На первый взгляд, предоставление таких ссуд может показаться разумным. Предположим, что есть бедная семья с очень ограниченными средствами к существованию. Стоит ли включать ее в список на получение пособия по безработице? Может, лучше купить этим людям ферму, помочь открыть бизнес, сделать их полезными и самодостаточными членами общества, дать им возможность внести свою лепту в увеличение валового национального продукта и выплатить ссуду из средств, полученных с производства? Или возьмем другой пример: фермер работает, не покладая рук, но использует примитивные методы производства, поскольку у него нет денег на покупку трактора. Может, лучше занять ему денег на трактор и тем самым увеличить его производительность? Ведь он сможет выплатить ссуду из прибыли с урожая. Так мы не только улучшим его материальное благосостояние и поставим его на ноги, но и обогатим все общество. Выходит, что сама ссуда практически ничего не стоит государству и налогоплательщикам, потому что она «самоокупается».
Собственно говоря, именно этим занимаются частные кредитные учреждения. Если человек хочет купить ферму, но у него, допустим, есть только половина или треть необходимой суммы, сосед или сбербанк могут одолжить ему оставшуюся сумму под залог фермы. Если он хочет купить трактор, компания-производитель или финансовая компания могут продать ему этот трактор за треть покупной цены с тем, чтобы оставшиеся деньги он затем выплатил в рассрочку.
Однако между государственными и частными ссудами есть существенная разница. Каждый частный кредитор рискует своими собственными деньгами. (Конечно, банкир рискует не своими деньгами, а деньгами вкладчиков. Но если он их теряет, ему приходится либо возмещать их из собственных сбережений, либо уходить из бизнеса.) Когда человек рискует собственными деньгами, он очень внимательно относится к оценке достаточности заложенной недвижимости, деловой хватки и порядочности заемщика.
Если бы государство придерживалось таких же строгих стандартов, у него не было бы необходимости заниматься кредитованием. Зачем делать то, что успешно делают частные компании? Но чиновники, как правило, руководствуются иными принципами.
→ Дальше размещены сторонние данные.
(* ===== verification/ProxyProps.v ===== *)
(** * The proxied request: theorems

    The attempt loop always ends and leaves a faithful audit trail; the pool
    learns what the upstream answered; every request is answered, audited once
    and returns every permit it took. *)
From S2P Require Export Proxy.

(** ** Specification *)

(** A status that is never forwarded. *)
Definition error_status (status : Z) : bool :=
  (status =? 429) || is_auth_unavailable status || is_server_error status.

(** Whom each attempt failed over to: the next key used. *)
Fixpoint failovers (used : list string) : list (option string) :=
  match used with
  | [] => []
  | _ :: (next :: _) as rest => Some next :: failovers rest
  | [_] => [None]
  end.

(** The commit flags: only the last attempt can be committed. *)
Fixpoint commit_flags (n : nat) (committed : bool) : list (bool * bool) :=
  match n with
  | O => []
  | S O => [(negb committed, committed)]
  | S n' => (true, false) :: commit_flags n' committed
  end.

(** The audit trail of a request that has used the keys [used] in this order. *)
Record trail_ok (used : list string) (l : list AttemptSummary) (committed : bool) : Prop := {
  trail_keys : at_key_fingerprint <$> l = used;
  trail_numbers : at_number <$> l = seqZ 1 (Z.of_nat (length used));
  trail_failovers : at_failover_target <$> l = failovers used;
  trail_flags : (fun s => (at_precommit s, at_committed s)) <$> l = commit_flags (length used) committed;
}.

(** ** The trail *)

Lemma summaries_last_fmap {A} (g : AttemptSummary -> A) f l :
  (forall s, g (f s) = g s) -> g <$> summaries_last f l = g <$> l.
Proof.
  intros Hg. unfold summaries_last. induction l as [| s l _] using rev_ind; [done |].
  rewrite last_snoc, removelast_last, !fmap_app. simpl. by rewrite Hg.
Qed.

Lemma trail_last used l c f :
  (forall s, at_key_fingerprint (f s) = at_key_fingerprint s /\ at_number (f s) = at_number s
     /\ at_failover_target (f s) = at_failover_target s
     /\ (at_precommit (f s), at_committed (f s)) = (at_precommit s, at_committed s)) ->
  trail_ok used l c -> trail_ok used (summaries_last f l) c.
Proof.
  intros Hf [Hk Hn Hfo Hfl].
  split; rewrite summaries_last_fmap by (intros s; apply Hf); done.
Qed.

Lemma trail_short used l c : trail_ok used l c -> length l = length used.
Proof. intros [<- _ _ _]. by rewrite length_fmap. Qed.

Lemma trail_next used l fp n latency reason :
  (length used < 2)%nat -> n = Z.of_nat (length l) + 1 -> trail_ok used l false ->
  trail_ok (used ++ [fp])
    (summaries_push (new_attempt_summary n fp latency reason) (summaries_last (mark_failover fp) l)) false.
Proof.
  intros Hlen -> Ht. pose proof (trail_short _ _ _ Ht) as Hl. destruct Ht as [Hk Hn Hf Hfl].
  destruct used as [| a [| b used]]; [| | simpl in Hlen; lia]; destruct l as [| s [| s' l]]; try done.
  simpl in *. injection Hk as Hk. injection Hf as Hf. injection Hfl as Hp Hc.
  change (seqZ 1 (Z.of_nat 1)) with [1] in Hn. injection Hn as Hn.
  assert (mark_failover fp s = mk_summary (at_number s) (at_key_fingerprint s) (at_response_header_latency s)
    (at_first_byte_latency s) (at_first_event_latency s) (at_upstream_bytes s) (at_upstream_chunks s)
    (at_upstream_events s) (at_last_activity_offset s) (at_precommit s) (at_committed s)
    (at_terminal_reason s) (Some fp)) as Hm by (unfold mark_failover; by rewrite Hp, Hf).
  unfold summaries_last. cbn [last removelast app]. rewrite Hm.
  split; cbn; by rewrite ?Hk, ?Hn, ?Hp, ?Hc.
Qed.

Lemma trail_forwarded used l first_byte first_event :
  (length used <= 2)%nat -> trail_ok used l false ->
  trail_ok used (summaries_last (mark_forwarded first_byte first_event) l) true.
Proof.
  intros Hlen Ht. pose proof (trail_short _ _ _ Ht) as Hl. destruct Ht as [Hk Hn Hf Hfl].
  split; [by rewrite summaries_last_fmap | by rewrite summaries_last_fmap | by rewrite summaries_last_fmap |].
  destruct used as [| a [| b [| c used]]]; [| | | simpl in Hlen; lia];
    destruct l as [| s [| s' [| s'' l]]]; try done.
  simpl in *. injection Hfl as Hp Hc _ _. by rewrite Hp, Hc.
Qed.

(** ** One attempt *)

Section AttemptFacts.
Context `{SerdeJson} `{HttpHeaders} `{Sha256} {J Url Error : Type} `{Jitter J}.
Context (header_from_str : string -> option HeaderValue) (join : Url -> string -> option Url)
  (parse_from_rfc2822 : string -> option Z) (wall : Instant -> Z) (builder_error : Error)
  (post : Instant -> Url -> list (string * HeaderValue) -> bytes
            -> option (Duration * result Error UpstreamResponse)).

Implicit Types px : ProxyContext Url.
Implicit Types ra : RequestAttempts.
Implicit Types pool : KeyPool J.

Abbreviation step := (proxy_step header_from_str join parse_from_rfc2822 wall builder_error post).
Abbreviation loop := (proxy_loop header_from_str join parse_from_rfc2822 wall builder_error post).
Abbreviation attempt := (run_attempt header_from_str join parse_from_rfc2822 wall builder_error post).
Abbreviation respond := (handle_response parse_from_rfc2822 wall).

(** The error response kept for the client is one of an attempt's. *)
Definition last_ok (used : list string) (last : option (ConsumedResponse * string)) : Prop :=
  forall c fp, last = Some (c, fp) -> fp ∈ used /\ error_status (cr_status c) = true.

(** What the loop preserves. *)
Record loop_inv (s : LoopState) : Prop := {
  li_wf : attempts_wf (ls_attempts s);
  li_max : ra_max (ls_attempts s) <= 2;
  li_trail : trail_ok (ra_used (ls_attempts s)) (rq_attempts (ls_audit s)) false;
  li_last : last_ok (ra_used (ls_attempts s)) (ls_last s);
}.

(** What the outcomes mean. *)
Definition final_ok (o : FinalOutcome) (s : LoopState) : Prop :=
  let used := ra_used (ls_attempts s) in
  attempts_wf (ls_attempts s) /\ ra_max (ls_attempts s) <= 2
  /\ match o with
     | FinalUnavailable d => ls_last s = None /\ 0 <= d
         /\ trail_ok used (rq_attempts (ls_audit s)) false
     | FinalLastResponse o => o = ls_last s /\ last_ok used o
         /\ trail_ok used (rq_attempts (ls_audit s)) false
     | FinalForward prepared fp sel _ => fp = sel_fingerprint sel /\ last used = Some fp
         /\ error_status (pr_status prepared) = false
         /\ (pr_streaming prepared = true -> 0 < events_in SSE_EVENT_CAP (concat (pr_prefetched prepared)))
         /\ trail_ok used (rq_attempts (ls_audit s)) true
     end.

Lemma consume_status (resp : UpstreamResponse) timeout a rs now c t :
  0 <= timeout -> consume_classify_body resp timeout a rs now = (Ok c, t) -> cr_status c = ur_status resp.
Proof.
  unfold consume_classify_body. intros Ht Hrun.
  apply (consume_loop_ok _ _ _ _ _ _ _ []) in Hrun; [| lia | by cbv].
  by destruct Hrun as (pre & rest & _ & _ & _ & Hs & _).
Qed.

Lemma error_arm_inv px sel resp a now ra pool audit last f g r :
  0 <= io_upstream_error_body (px_timeouts px) ->
  error_arm px sel resp a now ra pool audit last f g = Some r ->
  trail_ok (ra_used ra) (rq_attempts audit) false -> last_ok (ra_used ra) last ->
  sel_fingerprint sel ∈ ra_used ra -> error_status (ur_status resp) = true ->
  exists s, r.1 = inr s /\ ls_attempts s = ra /\ trail_ok (ra_used ra) (rq_attempts (ls_audit s)) false
    /\ last_ok (ra_used ra) (ls_last s).
Proof.
  intros Hto Hrun Ht Hl Hin Hs. unfold error_arm, fail_over in Hrun.
  destruct (consume_classify_body _ _ _ _ _) as [[c | []] t] eqn:Hc;
    apply bind_Some in Hrun as (p' & _ & [= <-]); eexists; (split; [done |]); simpl; split_and!; try done.
  - by apply trail_last.
  - intros c' fp [= <- <-]. split; [done |]. by rewrite (consume_status _ _ _ _ _ _ _ Hto Hc).
Qed.

Lemma prepare_ok resp ev a now p t :
  0 <= EventTimeouts.first_event_timeout ev ->
  prepare_response resp ev SSE_EVENT_CAP a now = (Ok p, t) ->
  pr_status p = ur_status resp
  /\ (pr_streaming p = true -> 0 < events_in SSE_EVENT_CAP (concat (pr_prefetched p))).
Proof.
  intros Hto Hrun. destruct (is_streaming (ur_headers resp)) eqn:Hs.
  - apply prepare_response_spec in Hrun as (_ & pre & rest & _ & _ & _ & _ & Hst & _ & _ & Hev & _);
      [done | done | by split; cbv | done].
  - unfold prepare_response in Hrun. rewrite Hs in Hrun. simpl in Hrun. by injection Hrun as <- <-.
Qed.

Lemma handle_response_inv px model sel resp a now ra pool audit last r :
  0 <= io_upstream_error_body (px_timeouts px) -> 0 <= EventTimeouts.first_event_timeout (px_event_timeouts px) ->
  respond px model sel resp a now ra pool audit last = Some r ->
  (length (ra_used ra) <= 2)%nat ->
  trail_ok (ra_used ra) (rq_attempts audit) false -> last_ok (ra_used ra) last ->
  sel_fingerprint sel ∈ ra_used ra ->
  match r.1 with
  | inr s => ls_attempts s = ra /\ trail_ok (ra_used ra) (rq_attempts (ls_audit s)) false
      /\ last_ok (ra_used ra) (ls_last s)
  | inl (o, s) => ls_attempts s = ra /\ trail_ok (ra_used ra) (rq_attempts (ls_audit s)) true
      /\ exists p, o = FinalForward p (sel_fingerprint sel) sel a
           /\ error_status (pr_status p) = false
           /\ (pr_streaming p = true -> 0 < events_in SSE_EVENT_CAP (concat (pr_prefetched p)))
  end.
Proof.
  intros He Hf Hrun Hlen Ht Hl Hin. unfold handle_response in Hrun.
  assert (forall f g, error_arm px sel resp a now ra pool audit last f g = Some r ->
    error_status (ur_status resp) = true ->
    match r.1 with
    | inr s => ls_attempts s = ra /\ trail_ok (ra_used ra) (rq_attempts (ls_audit s)) false
        /\ last_ok (ra_used ra) (ls_last s)
    | inl _ => False
    end) as Harm.
  { intros f g Harm Hes. destruct r as [r q]. eapply error_arm_inv in Harm as (s & Hr & ? & ? & ?); eauto. simpl in *. by subst r. }
  destruct (Z.eqb_spec (ur_status resp) 429) as [H429 | H429].
  { apply Harm in Hrun; [by destruct r as [[[o s] | s] q] | unfold error_status; by rewrite H429]. }
  destruct (is_auth_unavailable (ur_status resp)) eqn:Hau.
  { apply Harm in Hrun; [by destruct r as [[[o s] | s] q] | unfold error_status; by rewrite Hau, orb_true_r]. }
  destruct (is_server_error (ur_status resp)) eqn:Hse.
  { apply Harm in Hrun; [by destruct r as [[[o s] | s] q] | unfold error_status; by rewrite Hse, orb_true_r]. }
  destruct (prepare_response resp _ _ _ _) as [[p | f] t] eqn:Hp.
  - injection Hrun as <-. simpl. split_and!; [done | by apply trail_forwarded |]. exists p.
    apply prepare_ok in Hp as [Hst Hev]; [| done]. split_and!; [done | | done].
    unfold error_status. rewrite Hst, Hau, Hse. by destruct (Z.eqb_spec (ur_status resp) 429).
  - unfold fail_over in Hrun.
    assert (exists p', r = (inr (mk_loop ra (on_attempts (summaries_last (observe_read (pf_first_byte_latency f)
      (pf_upstream_bytes f) (pf_upstream_chunks f) (pf_last_activity_offset f) (pf_reason f))) audit) last), p'))
      as [p' ->].
    { destruct (pf_reason f); try (injection Hrun as <-; by eexists);
        apply bind_Some in Hrun as (p' & _ & [= <-]); by eexists. }
    simpl. split_and!; [done | by apply trail_last | done].
Qed.

Lemma length_summaries_last f l : length (summaries_last f l) = length l.
Proof.
  pose proof (summaries_last_fmap (fun _ => tt) f l (fun _ => eq_refl)) as Hl.
  apply (f_equal length) in Hl. by rewrite !length_fmap in Hl.
Qed.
Основным доводом в пользу участия государства в кредитовании сельского хозяйства является тот, что оно предоставляет займы тем, кто не может получить их у частных кредиторов. Но ведь это всего лишь иная трактовка утверждения, что государство рискует чужими деньгами (деньгами налогоплательщиков) тогда, когда частные кредиторы рисковать ими не решаются. Иногда сторонники такой политики открыто признают, что процент потерь по государственным займам выше, чем по частным. Однако они утверждают, что это с избытком компенсируется увеличением производительности как тех заемщиков, которые погашают кредиты, так и большинства тех, которые таковых не погашают.
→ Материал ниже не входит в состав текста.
(** The loop over [bytes_stream]. *)
Fixpoint read_capped (limit : Z) (body : bytes) (chunks : list (option bytes)) : result FetchError bytes :=
  match chunks with
  | [] => Ok body
  | None :: _ => Err Transport
  | Some chunk :: rest =>
      if limit <? u64_saturating_add (blen body) (blen chunk) then Err BodyTooLarge
      else read_capped limit (body ++ chunk) rest
  end.

(** The body of [fetch]; [elapsed] when the ten seconds pass first, [None] when
    [send] fails. *)
Definition fetch_capped (limit : Z) (elapsed : bool) (sent : option FetchResponse)
    : result FetchError bytes :=
  if elapsed then Err FetchTimeout
  else match sent with
       | None => Err Transport
       | Some r =>
           if negb (fr_success r) then Err HttpStatus
           else if from_option (fun n => limit <? n) false (fr_content_length r) then Err BodyTooLarge
           else read_capped limit [] (fr_chunks r)
       end.

(** [HttpModelFetcher::fetch] *)
Definition model_fetch := fetch_capped (1024 * 1024).

(** ** Parsing *)

Section Parse.
Context `{SerdeJson}.

(** The loop of [parse_models]. *)
Fixpoint parse_ids (seen : gset string) (items : list Value) : option (list string) :=
  match items with
  | [] => Some []
  | item :: rest =>
      v ← json_get item "id";
      id ← json_as_str v;
      if is_blank id || (MAX_MODEL_BYTES <? str_len id) || bool_decide (id ∈ seen) then None
      else ids ← parse_ids ({[id]} ∪ seen) rest; Some (id :: ids)
  end.

(** [parse_models] *)
Definition parse_models (body : bytes) : option (list string) :=
  root ← from_slice body;
  data ← json_get root "data";
  data ← json_as_array data;
  if bool_decide (data = []) then None else parse_ids ∅ data.
End Parse.

(** ** The monitor *)

(** Where the worker of [ModelMonitor::start_with] is: about to read the
    configuration, waiting while disabled, fetching for a generation, past the
    generation check with a list to publish, sleeping, or gone. *)
Inductive WorkerPhase :=
| WTop
| WDisabled
| WFetching (generation : ModelSync.t)
| WPublishing (models : list string)
| WSleeping
| WStopped.

(** The worker with what it shares: the configuration channel and the store. *)
Record Monitor (Url J : Type) := mk_monitor {
  mm_config : ModelSync.t;
  mm_phase : WorkerPhase;
  mm_store : Store Url J;
}.
Arguments mk_monitor {Url J}.
Arguments mm_config {Url J}.
Arguments mm_phase {Url J}.
Arguments mm_store {Url J}.

Section Monitor.
Context `{SerdeJson} `{Sha256} {Url J : Type} `{Jitter J}.

(** What wakes the worker or is answered to it. *)
Inductive WorkerEvent :=
| EvRun
| EvFetched (r : result FetchError bytes)
| EvChanged
| EvTimer
| EvStop.

(** One step of the worker's loop; [None] when the event cannot happen there. *)
Definition worker_step (ev : WorkerEvent) (m : Monitor Url J) : option (Monitor Url J) :=
  let goto phase := Some (mk_monitor (mm_config m) phase (mm_store m)) in
  match mm_phase m, ev with
  | WTop, EvRun =>
      if ModelSync.enabled (mm_config m) then goto (WFetching (mm_config m)) else goto WDisabled
  | WDisabled, EvChanged => goto WTop
  | WDisabled, EvStop => goto WStopped
  | WFetching generation, EvFetched fetched =>
      if bool_decide (mm_config m = generation) then
        match fetched with
        | Ok body => match parse_models body with
                     | Some models => goto (WPublishing models)
                     | None => goto WSleeping
                     end
        | Err _ => goto WSleeping
        end
      else goto WSleeping
  | WPublishing models, EvRun =>
      Some (mk_monitor (mm_config m) WSleeping (update_models models (mm_store m)))
  | WSleeping, EvTimer => goto WTop
  | WSleeping, EvChanged => goto WTop
  | WSleeping, EvStop => goto WStopped
  | _, _ => None
  end.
Подобные доводы уместны только тогда, когда мы рассматриваем конкретного заемщика, который получает денежные средства от государства, и пренебрегаем всеми теми, кого подобные программы кредитования указанных средств лишают, поскольку в действительности одалживаются не деньги, которые, по сути, являются лишь средством обмена, а капитал. (Как я уже отмечал, мы пока не будем рассматривать последствия, вызванные ростом инфляции.) Заемщик получает трактор, или ферму, или что-то еще. Но ведь количество ферм и тракторов ограниченно (особенно в том случае, если производство тракторов не является избыточным). Полученные человеком А ферма или трактор не могут быть одолжены человеку Б. Возникает вопрос: кому лучше одолжить капитал – человеку А или человеку Б?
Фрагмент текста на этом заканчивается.